- [Assignment]: Given the entries that follow, write out exactly the lines starting at the one containing "int8_vec_inner_product_batch_4_sve x y0" and ending at the one containing "int8_vec_L2sqr_sve x y", both ends included, and only those.

- [Source material]:
(* ===== verification/SveSpec.v ===== *)
(** * What the SVE kernels promise

    The kernels of [distances_sve.cc] against the scalar reference kernels, for
    every register length. *)

From S2P Require Import Prelude Float Num Bitset MemoryIO Operands Distances DistanceProps Rvv RvvKernels RvvProps.
From S2P Require Import RvvColumns Simd SimdProps AvxProps SseProps X86Spec Neon NeonProps Sve SveProps SveInt8.

#[local] Open Scope Z_scope.

Section batch.
Context `{HI : !SveImpl, HU : !Usum Z} (x y0 y1 y2 y3 : list Z) (d : nat).
Hypothesis Hx : (d <= length x)%nat.
Hypothesis Hy : Forall (fun p => (d <= length p)%nat) [y0; y1; y2; y3].

Lemma sve_batch_ref step refstep f : sve_adds step f -> (forall r u v, refstep r u v = r + f u v) ->
  sve_batch_4 step x y0 y1 y2 y3 d = batch_4 (fun v => v) refstep x y0 y1 y2 y3 d.
Proof.
  intros Hs Hr. pose proof Hy as (H0 & H1 & H2 & H3 & _)%Forall4. rewrite (sve_batch_value step f) by done.
  symmetry. by apply (batch_ref_value refstep f).
Qed.

Lemma bf16_batches_ref (wid : Z -> Z) bfdot : wid 0 = 0 -> (forall acc a0 b0 a1 b1, bfdot acc a0 b0 a1 b1 = acc + a0 * b0 + a1 * b1) ->
  let b step := step (wid <$> x) (wid <$> y0) (wid <$> y1) (wid <$> y2) (wid <$> y3) d in
  bf16_inner_product_batch_4_sve wid bfdot x y0 y1 y2 y3 d = b fvec_inner_product_batch_4_ref /\
  bf16_L2sqr_batch_4_sve wid bfdot 2 x y0 y1 y2 y3 d = b fvec_L2sqr_batch_4_ref.
Proof.
  intros Hw Hb b. pose proof Hy as (H0 & H1 & H2 & H3 & _)%Forall4. unfold b, fvec_inner_product_batch_4_ref, fvec_L2sqr_batch_4_ref.
  rewrite (bf16_ip_batch_sve_value wid Hw bfdot Hb x d Hx y0 y1 y2 y3 Hy), (bf16_l2_batch_sve_value wid Hw bfdot Hb x d Hx y0 y1 y2 y3 Hy).
  by rewrite (batch_ref_value _ Z.mul), (batch_ref_value _ sq) by (rewrite ?length_fmap; done).
Qed.
End batch.

(** ** Rows and least elements *)

(** One vector against many rows.  In exact arithmetic the SVE kernel writes
    the reference's distances for every dimension but 2; in dimension 2 it does
    so when an element follows the last row, and on an array that ends with the
    last row it reads one element behind the end, whatever the number of rows
    and the register length.  The nearest row is the reference's for fewer than
    16 rows; for 16 or more, as the argmin of the multiply-add, it is one of a
    least value, not always the first of them. *)
Theorem sve_rows_and_least `{HI : !SveImpl, HU : !Usum Z} (x y dis : list Z) (d ny : nat) :
  (d <= length x)%nat -> (ny * d <= length y)%nat -> (ny <= length dis)%nat ->
  (d <> 2%nat \/ (ny * d < length y)%nat ->
   fvec_L2sqr_ny_sve dis x y d ny = fvec_L2sqr_ny_ref dis x y d ny /\
   ((ny < 16)%nat -> forall huge, fvec_L2sqr_ny_nearest_sve huge dis x y d ny =
      (let* (r, i) := fvec_L2sqr_ny_nearest_ref huge dis x y d ny in Ret (r, Z.of_nat i))) /\
   ((16 <= ny)%nat -> Z.of_nat ny <= 2 ^ 32 -> forall huge, exists r i,
    fvec_L2sqr_ny_nearest_sve huge dis x y d ny = Ret (r, Z.of_nat i) /\ fvec_L2sqr_ny_ref dis x y d ny = Ret r /\
    (i < ny)%nat /\ forall j, (j < ny)%nat -> r !!! i <= r !!! j)) /\
  (d = 2%nat -> length y = (ny * d)%nat -> (0 < ny)%nat -> fvec_L2sqr_ny_sve dis x y d ny = Undef) /\
  (forall a b c bf n, (n <= length a)%nat -> (n <= length b)%nat -> (n <= length c)%nat ->
   fvec_madd_sve n a bf b c = fvec_madd_ref n a bf b c /\
   forall inf, (0 < n)%nat -> Z.of_nat n <= 2 ^ 32 -> (forall i, (i < n)%nat -> a !!! i + bf * b !!! i < inf) -> exists r i,
    fvec_madd_and_argmin_sve inf n a bf b c = Ret (r, Z.of_nat i) /\ fvec_madd_ref n a bf b c = Ret r /\
    (i < n)%nat /\ forall j, (j < n)%nat -> a !!! i + bf * b !!! i <= a !!! j + bf * b !!! j).
Proof.
  intros Hx Hy Hd. refine (conj _ (conj _ _)).
  - intros H2. assert (fvec_L2sqr_ny_sve dis x y d ny = fvec_L2sqr_ny_ref dis x y d ny) as E.
    { apply ny_sve_l2; [done|done|done|]. intros ->. by destruct H2. }
    split_and!; [done| |].
    { intros H16 huge. unfold fvec_L2sqr_ny_nearest_sve, fvec_L2sqr_ny_nearest_ref, nearest_scan. rewrite E.
      rewrite (proj2 (Nat.leb_gt 16 ny)) by done. destruct (fvec_L2sqr_ny_ref dis x y d ny); [|done..]. cbn [bind].
      match goal with |- bind ?m _ = _ => by destruct m as [[? ?]| |] end. }
    intros H16 Hn huge. unfold fvec_L2sqr_ny_nearest_sve. rewrite E, (ref_rows x y dis d ny Hx Hy Hd). cbn [bind].
    rewrite (proj2 (Nat.leb_le 16 ny)) by done. set (r := _ ++ _).
    destruct (find_min_least r ny) as (i & Hi & -> & Hmin); [lia|unfold r; rewrite length_app, length_filled, length_drop; lia|done|].
    by exists r, i.
  - intros -> Hl H0. destruct x as [|a [|b x']]; try (simpl in Hx; lia). by apply rows_dim2_over.
  - intros a b c bf n Ha Hb Hc. destruct (wp_elim _ _ (madd_ref_filled a b c bf n Ha Hb Hc)) as (r & Er & Hr).
    destruct (wp_elim _ _ (madd_sve_filled a b c bf n Ha Hb Hc)) as (r' & Er' & Hr'). split.
    + rewrite Er, Er', Hr, Hr'. done.
    + intros inf H0 Hn Hv. destruct (wp_elim _ _ (argmin_sve_least a b c bf n Ha Hb Hc inf H0 Hn Hv)) as ([q ans] & -> & Hq & i & Hi & -> & Hmin).
      exists q, i. rewrite Er, Hr, Hq. done.
Qed.

Lemma sve_rows_and_least_witness :
  let _ := sve128 in
  fvec_L2sqr_ny_sve [0; 0; 0] [1; 2] [4; 5; 1; 1; 1; 2; 9] 2 3 = Ret [18; 1; 0] /\
  fvec_L2sqr_ny_sve [0; 0; 0] [1; 2] [4; 5; 1; 1; 1; 2] 2 3 = Undef /\
  (exists i, fvec_madd_and_argmin_sve 100 3 [4; 1; 1] 2 [0; 0; 1] [0; 0; 0] = Ret ([4; 1; 3], Z.of_nat i) /\ i = 1%nat).
Proof.
  intros I. refine (conj _ (conj _ _)).
  - destruct (sve_rows_and_least [1; 2] [4; 5; 1; 1; 1; 2; 9] [0; 0; 0] 2 3) as (H & _); [simpl; lia..|].
    rewrite (proj1 (H ltac:(right; simpl; lia))). reflexivity.
  - destruct (sve_rows_and_least [1; 2] [4; 5; 1; 1; 1; 2] [0; 0; 0] 2 3) as (_ & H & _); [simpl; lia..|].
    apply H; [done|done|lia].
  - destruct (sve_rows_and_least [] [] [] 0 0) as (_ & _ & H); [simpl; lia..|].
    destruct (H [4; 1; 1] [0; 0; 1] [0; 0; 0] 2 3%nat) as [Er Hm]; [simpl; lia..|].
    destruct (Hm 100) as (r & i & E & Er' & Hi & Hmin); [lia|lia|intros i Hi; destruct i as [|[|[|i]]]; cbn; lia|].
    exists i. rewrite E. cbn in Er'. injection Er' as <-. split; [done|]. specialize (Hmin 1%nat ltac:(lia)).
    destruct i as [|[|[|i]]]; cbn in Hmin; lia.
Defined.

(** ** The kernels together *)

(** C27: the SVE kernels against the scalar kernels, on every register length
    and dimension.  In exact arithmetic these terminate and return what the
    scalar kernels return: inner product, squared L2 and L1 distance, squared
    norm, batches of four, inner products with many rows, the multiply-add, the
    fp16 kernels (even and odd elements apart) and the bf16 kernels (pairs of
    products; squared distances as |x|^2 + |y|^2 - 2 x y).  The squared
    distances to many rows do so in every dimension but 2, and in dimension 2
    when an element follows the last row; on an array that ends with the last
    row they read behind its end.  Where they do, the nearest row is the scalar
    kernel's for fewer than 16 rows and a row of least distance otherwise; the
    argmin of the multiply-add is a position of a least value.  On binary32
    numbers the Linf distance is the scalar one when no difference is NaN.  On
    [int8_t] all kernels return the scalar results, in the dimensions where
    those are exact. *)
Theorem sve_kernels_match_reference `{HI : !SveImpl, HU : !Usum Z, !Agnostic Z, !Agnostic spec_float}
    (x y y0 y1 y2 y3 dis : list Z) (d ny : nat) (widen : Z -> Z) (bfdot : Z -> Z -> Z -> Z -> Z -> Z) (u v : list spec_float) :
  (d <= length x)%nat -> widen 0 = 0 -> (forall acc a0 b0 a1 b1, bfdot acc a0 b0 a1 b1 = acc + a0 * b0 + a1 * b1) ->
  ((d <= length y)%nat ->
   fvec_inner_product_sve x y d = fvec_inner_product_ref x y d /\ fvec_L2sqr_sve x y d = fvec_L2sqr_ref x y d /\
   fvec_L1_sve x y d = fvec_L1_ref x y d /\ fvec_norm_L2sqr_sve x d = fvec_norm_L2sqr_ref x d /\
   half_inner_product_sve widen x y d = half_inner_product widen x y d /\ half_L2sqr_sve widen x y d = half_L2sqr widen x y d /\
   half_norm_L2sqr_sve widen x d = norm_L2sqr widen x d /\
   bf16_inner_product_sve widen bfdot x y d = half_inner_product widen x y d /\
   bf16_L2sqr_sve widen bfdot 2 x y d = half_L2sqr widen x y d /\
   bf16_norm_L2sqr_sve widen bfdot x d = norm_L2sqr widen x d) /\
  ((ny * d <= length y)%nat -> (ny <= length dis)%nat ->
   fvec_inner_products_ny_sve dis x y d ny = fvec_inner_products_ny_ref dis x y d ny /\
   (d <> 2%nat \/ (ny * d < length y)%nat ->
    fvec_L2sqr_ny_sve dis x y d ny = fvec_L2sqr_ny_ref dis x y d ny /\
    ((ny < 16)%nat -> forall huge, fvec_L2sqr_ny_nearest_sve huge dis x y d ny =
       (let* (r, i) := fvec_L2sqr_ny_nearest_ref huge dis x y d ny in Ret (r, Z.of_nat i))) /\
    ((16 <= ny)%nat -> Z.of_nat ny <= 2 ^ 32 -> forall huge, exists r i,
     fvec_L2sqr_ny_nearest_sve huge dis x y d ny = Ret (r, Z.of_nat i) /\ fvec_L2sqr_ny_ref dis x y d ny = Ret r /\
     (i < ny)%nat /\ forall j, (j < ny)%nat -> r !!! i <= r !!! j)) /\
   (d = 2%nat -> length y = (ny * d)%nat -> (0 < ny)%nat -> fvec_L2sqr_ny_sve dis x y d ny = Undef)) /\
  (forall a b c bf n, (n <= length a)%nat -> (n <= length b)%nat -> (n <= length c)%nat ->
   fvec_madd_sve n a bf b c = fvec_madd_ref n a bf b c /\
   forall inf, (0 < n)%nat -> Z.of_nat n <= 2 ^ 32 -> (forall i, (i < n)%nat -> a !!! i + bf * b !!! i < inf) -> exists r i,
    fvec_madd_and_argmin_sve inf n a bf b c = Ret (r, Z.of_nat i) /\ fvec_madd_ref n a bf b c = Ret r /\
    (i < n)%nat /\ forall j, (j < n)%nat -> a !!! i + bf * b !!! i <= a !!! j + bf * b !!! j) /\
  (Forall (fun p => (d <= length p)%nat) [y0; y1; y2; y3] ->
   fvec_inner_product_batch_4_sve x y0 y1 y2 y3 d = fvec_inner_product_batch_4_ref x y0 y1 y2 y3 d /\
   fvec_L2sqr_batch_4_sve x y0 y1 y2 y3 d = fvec_L2sqr_batch_4_ref x y0 y1 y2 y3 d /\
   bf16_inner_product_batch_4_sve widen bfdot x y0 y1 y2 y3 d = batch_4 widen Distances.ip_step x y0 y1 y2 y3 d /\
   bf16_L2sqr_batch_4_sve widen bfdot 2 x y0 y1 y2 y3 d = batch_4 widen Distances.l2_step x y0 y1 y2 y3 d) /\
  ((d <= length u)%nat -> (d <= length v)%nat -> Forall (fun t => is_nan t = false) (zip_with F32.sub (take d u) (take d v)) ->
   fvec_Linf_sve u v d = fvec_Linf_ref u v d) /\
  (Forall (operand d) [x; y; y0; y1; y2; y3] ->
   (Z.of_nat d <= 131071 ->
    int8_vec_inner_product_sve x y d = int8_vec_inner_product_ref x y d /\
    int8_vec_norm_L2sqr_sve x d = int8_vec_norm_L2sqr_ref x d /\
    int8_vec_inner_product_batch_4_sve x y0 y1 y2 y3 d = int8_vec_inner_product_batch_4_ref x y0 y1 y2 y3 d) /\
   (Z.of_nat d <= 33025 ->
    int8_vec_L2sqr_sve x y d = int8_vec_L2sqr_ref x y d /\
    int8_vec_L2sqr_batch_4_sve x y0 y1 y2 y3 d = int8_vec_L2sqr_batch_4_ref x y0 y1 y2 y3 d)).
Proof.
  intros Hx Hw Hb. refine (conj _ (conj _ (conj _ (conj _ (conj _ _))))).
  - intros Hy. rewrite ip_sve_value, l2_sve_value, l1_sve_value, norm_sve_value by done.
    rewrite half_ip_sve_value, half_l2_sve_value, half_norm_sve_value by done.
    rewrite bf16_ip_sve_value, bf16_l2_sve_value, bf16_norm_sve_value by done.
    rewrite fvec_norm_ref_ip, half_ip_loaded, half_l2_loaded, norm_ref_ip.
    rewrite !ip_ref_value, !l2_ref_value, l1_ref_value by (rewrite ?length_fmap; done). split_and!; done.
  - intros Hy Hd. split; [by apply ip_rows_sve|]. destruct (sve_rows_and_least x y dis d ny Hx Hy Hd) as (H1 & H2 & _). by split.
  - apply (sve_rows_and_least [] [] [] 0 0); simpl; lia.
  - intros Hy. rewrite !(batch_loaded widen). destruct (bf16_batches_ref x y0 y1 y2 y3 d Hx Hy widen bfdot Hw Hb) as [E1 E2].
    refine (conj _ (conj _ (conj E1 E2))).
    + by apply (sve_batch_ref x y0 y1 y2 y3 d Hx Hy _ _ Z.mul); [apply mla_adds|].
    + by apply (sve_batch_ref x y0 y1 y2 y3 d Hx Hy _ _ sq); [apply l2_adds|].
  - intros Hu Hv Hn. by apply linf_sve_value; [..|apply diffs_mag].
  - rewrite !Forall_cons. intros (Ox & Oy & O0 & O1 & O2 & O3 & _).
    assert (Forall (operand d) [y0; y1; y2; y3]) as O4 by (by rewrite !Forall_cons, Forall_nil). split; intros Hd.
    + assert (forall q, operand d q -> int8_loop int8_ip x q d = Ret (zsum Z.mul x q d)) as Hl.
      { intros q Hq. apply int8_ip_loop; (apply Ox || apply Hq || done). }
      rewrite int8_ip_sve_value, int8_norm_sve_value by (done || lia).
      unfold int8_vec_inner_product_ref, int8_vec_norm_L2sqr_ref. rewrite !Hl by done. refine (conj eq_refl (conj eq_refl _)).
      rewrite (int8_ip_batch_sve_value x d Ox ltac:(lia) y0 y1 y2 y3 O4). symmetry. apply (int8_batch_ref int8_ip Z.mul).
      intros q Hq. apply Hl. by eapply Forall_forall in O4.
    + assert (forall q, operand d q -> int8_loop int8_l2 x q d = Ret (zsum l2_lane x q d)) as Hl.
      { intros q Hq. apply int8_l2_loop; (apply Ox || apply Hq || done). }
      rewrite int8_l2_sve_value by done. unfold int8_vec_L2sqr_ref. rewrite Hl by done. refine (conj eq_refl _).
      rewrite (int8_l2_batch_sve_value x d Ox Hd y0 y1 y2 y3 O0 O1 O2 O3). symmetry. apply (int8_batch_ref int8_l2 l2_lane).
      intros q Hq. apply Hl. by eapply Forall_forall in O4.
Qed.

Lemma sve_kernels_match_reference_witness :
  let _ := sve128 in let _ := sevens in let _ := Build_Agnostic spec_float (fun _ => S754_nan) in
  fvec_L1_sve [1; 2; 3; 4; 5] [4; 0; 6; 4; 7] 5 = Ret 10 /\
  bf16_L2sqr_sve (fun v => v) (fun acc a0 b0 a1 b1 => acc + a0 * b0 + a1 * b1) 2 [1; 2; 3] [4; 5; 6] 3 = Ret 27 /\
  int8_vec_inner_product_sve [1; 2; 3] [4; 5; 6] 3 = Ret (F32.of_Z 32).
Proof.
  intros I J K. pose (dot := fun acc a0 b0 a1 b1 : Z => acc + a0 * b0 + a1 * b1).
  refine (conj _ (conj _ _)).
  - destruct (sve_kernels_match_reference [1; 2; 3; 4; 5] [4; 0; 6; 4; 7] [] [] [] [] [] 5 0 (fun v => v) dot [] []
      ltac:(simpl; lia) eq_refl ltac:(done)) as ((_ & _ & E & _) & _); [simpl; lia|]. etransitivity; [exact E|reflexivity].
  - destruct (sve_kernels_match_reference [1; 2; 3] [4; 5; 6] [] [] [] [] [] 3 0 (fun v => v) dot [] []
      ltac:(simpl; lia) eq_refl ltac:(done)) as ((_ & _ & _ & _ & _ & _ & _ & _ & E & _) & _); [simpl; lia|]. etransitivity; [exact E|reflexivity].
  - destruct (sve_kernels_match_reference [1; 2; 3] [4; 5; 6] [1; 2; 3] [1; 2; 3] [1; 2; 3] [1; 2; 3] [] 3 0 (fun v => v) dot [] []
      ltac:(simpl; lia) eq_refl ltac:(done)) as (_ & _ & _ & _ & _ & H).
    rewrite (proj1 (proj1 (H ltac:(unfold operand, is_int8; rewrite !Forall_cons, !Forall_nil; cbn; lia)) ltac:(lia))). reflexivity.
Defined.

- [Answer]:
    int8_vec_inner_product_batch_4_sve x y0 y1 y2 y3 d = int8_vec_inner_product_batch_4_ref x y0 y1 y2 y3 d) /\
   (Z.of_nat d <= 33025 ->
    int8_vec_L2sqr_sve x y d = int8_vec_L2sqr_ref x y d /\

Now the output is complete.